Le Maroc de Péroncel-Hugoz
L’ancien reporter du « Monde » dresse un panorama vivant du royaume, à partir de Mohammedia, la cité aux dix mille palmiers. Et rend hommage à un pays, une culture, un art de vivre.
Le phénomène a pris, paraît-il, une certaine ampleur : nombreux sont aujourd’hui les Français qui, disposant d’une pension modeste mais convenable, décident d’aller couler une retraite paisible au Maroc, où la température est plus clémente et la vie moins chère qu’en France. Ce ne sont pas ces (bonnes) raisons, toutefois, qui ont poussé Jean-Pierre Péroncel-Hugoz à fuir Paris dès qu’il eut quitté Le Monde, le « grand quotidien du soir » où il occupa longtemps d’éminentes fonctions, pour aller s’installer quelque part au royaume chérifien.
Ce que Péroncel-Hugoz est allé chercher si loin de son pays natal, ce n’est pas tant la beauté des paysages – la France en est dotée aussi –, la douceur du climat ou la serviabilité des autochtones que la satisfaction de vivre enfin dans une société conforme à ses vœux, à ses désirs, à sa vision du monde.

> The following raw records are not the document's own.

(** C7: with base domain [B], a host that (lower-cased, port stripped) is
    [label[.more].B] for a non-empty, dot-free label resolves through the
    slug [label]; a host that does not end with [.B] (the host [B] itself
    is one), or whose remainder before [.B] has an empty leftmost label,
    fails with [TenantNotFoundError] carrying the host.  [acme.example.com] yields
    [acme]; [example.com] fails. *)
Theorem subdomain_resolution {Pattern : Type}
    (re_match : Pattern → string → option (gmap string (option string)))
    (base_domain : string) (request : HttpRequest) :
  let stripped := strip_port (req_host request) in
  let host := Str.lower stripped in
  let base := Str.lower base_domain in
  (∀ label more,
     label ≠ "" → Str.contains "." label = false →
     (more = "" ∨ ∃ rest, more = "." +:+ rest) →
     host = label +:+ more +:+ "." +:+ base →
     _extract_subdomain base_domain stripped = Some label
     ∧ resolve re_match (SubdomainTenantResolver base_domain) request
       = get_tenant_by_slug label)
  ∧ ((¬ ∃ pre, host = pre +:+ "." +:+ base) →
     ∀ w, resolve re_match (SubdomainTenantResolver base_domain) request w
          = (Raise (TenantNotFoundError (Some stripped)), w))
  ∧ (host = base →
     ∀ w, resolve re_match (SubdomainTenantResolver base_domain) request w
          = (Raise (TenantNotFoundError (Some stripped)), w))
  ∧ (∀ pre,
       host = pre +:+ "." +:+ base →
       (pre = "" ∨ ∃ rest, pre = "." +:+ rest) →
       ∀ w, resolve re_match (SubdomainTenantResolver base_domain) request w
            = (Raise (TenantNotFoundError (Some stripped)), w))
  ∧ (base_domain = "example.com" →
     (req_host request = "acme.example.com" →
      resolve re_match (SubdomainTenantResolver base_domain) request
      = get_tenant_by_slug "acme")
     ∧ (req_host request = "example.com" →
        ∀ w, resolve re_match (SubdomainTenantResolver base_domain) request w
             = (Raise (TenantNotFoundError (Some "example.com")), w))).
Proof.
  intros stripped host base. split; [|split; [|split; [|split]]].
  - intros label more Hne Hdot Hmore Hhost.
    pose proof (_extract_subdomain_label base_domain stripped label more
                  Hne Hdot Hmore Hhost) as Hex.
    split; [done|]. simpl. fold stripped. rewrite Hex.
    by rewrite truthy_nonempty.
  - intros Hno w. simpl. fold stripped.
    by rewrite _extract_subdomain_not_suffix.
  - intros Hbase w. simpl. fold stripped.
    rewrite _extract_subdomain_not_suffix; [done|].
    fold host base. rewrite Hbase. intros [pre Hpre].
    apply (f_equal String.length) in Hpre.
    rewrite !str_length_app in Hpre. simpl in Hpre. lia.
  - intros pre Hhost Hpre w. simpl. fold stripped.
    rewrite (_extract_subdomain_app base_domain stripped pre) by done.
    destruct Hpre as [-> | [rest ->]]; [done|].
    by rewrite str_app_cons, str_app_nil_l.
  - intros ->. split.
    + intros Hreq. simpl. by rewrite Hreq.
    + intros Hreq w. simpl. by rewrite Hreq.
Qed.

Les journalistes français, on le sait, mettent une certaine coquetterie à critiquer les régimes nord-africains. Ils adorent titiller le président tunisien, pas assez démocrate à leurs yeux ; égratigner le président algérien, trop ou pas assez libéral ; et reprocher au roi du Maroc d’être un roi. Péroncel-Hugoz, c’est l’inverse. Ce qu’il aime au Maroc, justement, c’est la monarchie !

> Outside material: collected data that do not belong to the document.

Lemma battery_index_bound hc l ca :
  ca ∈ l -> is_type "battery" (comp_at hc ca) = true ->
  battery_index hc l ca < battery_count hc l.
Proof.
  induction l as [|c l IH]; intros Hin Hb; [by apply elem_of_nil in Hin|].
  rewrite battery_count_cons. simpl.
  destruct (Nat.eqb_spec c ca) as [->|Hne].
  - rewrite Hb. lia.
  - apply elem_of_cons in Hin as [?|Hin]; [congruence|].
    specialize (IH Hin Hb). destruct (is_type "battery" (comp_at hc c)); lia.
Qed.

Lemma assemble_source_rows iter h nodeMap N hc l s s' :
  forM (fun s c => stamp_component iter h nodeMap N s (comp_at hc c)) l s
  = Ok s' ->
  length (asm_Z s') = length (asm_Z s)
  /\ (forall r, r < N + asm_vSourceIndex s -> asm_Z s' !! r = asm_Z s !! r)
  /\ forall ca, ca ∈ l -> is_type "battery" (comp_at hc ca) = true ->
       N + asm_vSourceIndex s + battery_count hc l <= length (asm_Z s) ->
       asm_Z s' !! (N + asm_vSourceIndex s + battery_index hc l ca)
       = Some (Component.voltage (comp_at hc ca)).
Proof.
  revert s. induction l as [|c l IH]; intros s; simpl.
  { intros [= <-]. split_and!; [done..|].
    intros ca Hca. by apply elem_of_nil in Hca. }
  intros H. apply bind_Ok in H as (s1 & Hs1 & H).
  destruct (stamp_component_source _ _ _ _ _ _ _ Hs1) as [HZ Hv].
  destruct (IH _ H) as (Hlen & Hlow & Hrow).
  assert (length (asm_Z s1) = length (asm_Z s)) as Hlen1.
  { rewrite HZ. case_match; [by rewrite length_insert|done]. }
  split_and!.
  - congruence.
  - intros r Hr. rewrite Hlow by lia. rewrite HZ.
    case_match; [|done]. apply list_lookup_insert_ne. lia.
  - intros ca Hca Hb. rewrite battery_count_cons. intros Hsize.
    destruct (Nat.eqb_spec c ca) as [->|Hne].
    + rewrite Hb in *. rewrite Hlow by lia. rewrite HZ.
      rewrite Nat.add_0_r. apply list_lookup_insert_eq. lia.
    + apply elem_of_cons in Hca as [?|Hca]; [congruence|].
      specialize (Hrow ca Hca Hb). rewrite Hv, Hlen1 in Hrow.
      replace (N + asm_vSourceIndex s
               + ((if is_type "battery" (comp_at hc c) then 1 else 0)
                  + battery_index hc l ca))
        with (N + ((if is_type "battery" (comp_at hc c) then 1 else 0)
                   + asm_vSourceIndex s) + battery_index hc l ca) by lia.
      apply Hrow. lia.
Qed.

(** The assembly numbers the batteries with [vSourceIndex] as it meets
    them, and the update step recounts the batteries before a given one to
    find its unknown.  Both arrive at the same row: in every pass, for a
    listed battery, the row [N + idx] whose unknown becomes the battery's
    [current] is inside the system and is the row of the source vector
    that holds the battery's voltage. *)
Theorem battery_current_row (e : CircuitEngine) (ps : list pass) (k : nat)
  (p : pass) (ca : nat) (comp : Component.t) :
  solve_passes e = Ok ps -> ps !! k = Some p ->
  ca ∈ engine_components (pass_before p) ->
  comp_store (pass_before p) !! ca = Some comp ->
  is_type "battery" comp = true ->
  let N := length (activeNodes (pass_before p)) in
  let row := N + battery_index (comp_store (pass_before p))
                               (engine_components (pass_before p)) ca in
  N <= row < unknowns (pass_before p)
  /\ length (pass_Z p) = unknowns (pass_before p)
  /\ pass_Z p !! row = Some (Component.voltage comp)
  /\ Component.current (comp_at (comp_store (pass_after p)) ca)
     = Some (vget (pass_result p) row).
Proof.
  intros Hps Hk Hca Hcomp Hb N row.
  pose proof (solve_loop_pass _ _ _ _ _ _ Hps Hk) as Hp.
  destruct (solve_pass_frame _ _ _ Hp) as (_ & Hbefore & _).
  rewrite <- Hbefore in Hp.
  set (e0 := pass_before p) in *.
  assert (comp_at (comp_store e0) ca = comp) as Hcat.
  { unfold comp_at. by rewrite Hcomp. }
  pose proof (battery_index_bound (comp_store e0) (engine_components e0) ca Hca)
    as Hidx. rewrite Hcat in Hidx. specialize (Hidx Hb).
  destruct (solve_pass_assemble _ _ _ Hp) as (vs & Hasm & _).
  unfold assemble in Hasm.
  apply assemble_source_rows in Hasm as (Hlen & _ & Hrow).
  simpl in Hlen, Hrow. rewrite length_replicate in Hlen, Hrow.
  split_and!.
  - unfold row. lia.
  - unfold row, unknowns. fold N. lia.
  - done.
  - specialize (Hrow ca Hca). rewrite Hcat in Hrow.
    rewrite Nat.add_0_r in Hrow. apply Hrow; [done|]. fold N. lia.
  - rewrite (solve_pass_current _ _ _ _ _ Hp Hca Hcomp).
    unfold component_current. rewrite Hcat, Hb. done.
Qed.

Lemma battery_current_row_witness :
  let p := led_pass_1 in
  let N := length (activeNodes (pass_before p)) in
  let row := N + battery_index (comp_store (pass_before p))
                               (engine_components (pass_before p)) 0 in
  N <= row < unknowns (pass_before p)
  /\ length (pass_Z p) = unknowns (pass_before p)
  /\ pass_Z p !! row = Some 9%float
  /\ Component.current (comp_at (comp_store (pass_after p)) 0)
     = Some (vget (pass_result p) row).
Proof.
  apply (battery_current_row led_across_battery led_passes 1 led_pass_1 0
           (comp_at (comp_store (pass_before led_pass_1)) 0)).
  - vm_compute. reflexivity.
  - reflexivity.
  - apply list_elem_of_In. simpl. auto.
  - reflexivity.
  - reflexivity.
Defined.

Non point pour ses fastes ou ses privilèges : Péroncel-Hugoz n’a rien d’un courtisan. Ce fin connaisseur de l’islam est réputé, au contraire, pour son franc-parler. Son livre le plus fameux, Le Radeau de Mahomet (éd. Lieu commun, 1983 – souvent réédité depuis), a fait grincer les dents dans bien des mosquées. Mais s’il ne mâche pas ses mots, Péroncel-Hugoz est respecté en terre musulmane pour sa franchise et son honnêteté.
Coins et recoins
Fuyant les mondanités, les intrigues de palais, les simagrées de cour, il ne s’est pas installé à Rabat. Redoutant la folle et vaine agitation des grandes villes*, il n’a pas voulu non plus vivre à Casablanca. Il a choisi pour retraite une charmante agglomération située entre les deux : l’ancienne Fédala, rebaptisée Mohammedia. L’endroit est idéal, en effet. Parfois surnommé la cité aux dix mille palmiers, ce petit port aux larges avenues ombragées a réussi à concilier tous les contraires. L’Orient et l’Occident, le passé et le présent, l’architecture mauresque et le style colonial – la tranquillité et l’animation. Car Mohammedia n’est pas un trou – un bled – paumé : il y règne une activité à la fois « résidentielle, universitaire, vacancière, sportive et économique », affirme Péroncel-Hugoz dès les premières pages d’un livre qu’il vient de publier chez un petit éditeur d’Eure-et-Loir, Atelier Fol’Fer.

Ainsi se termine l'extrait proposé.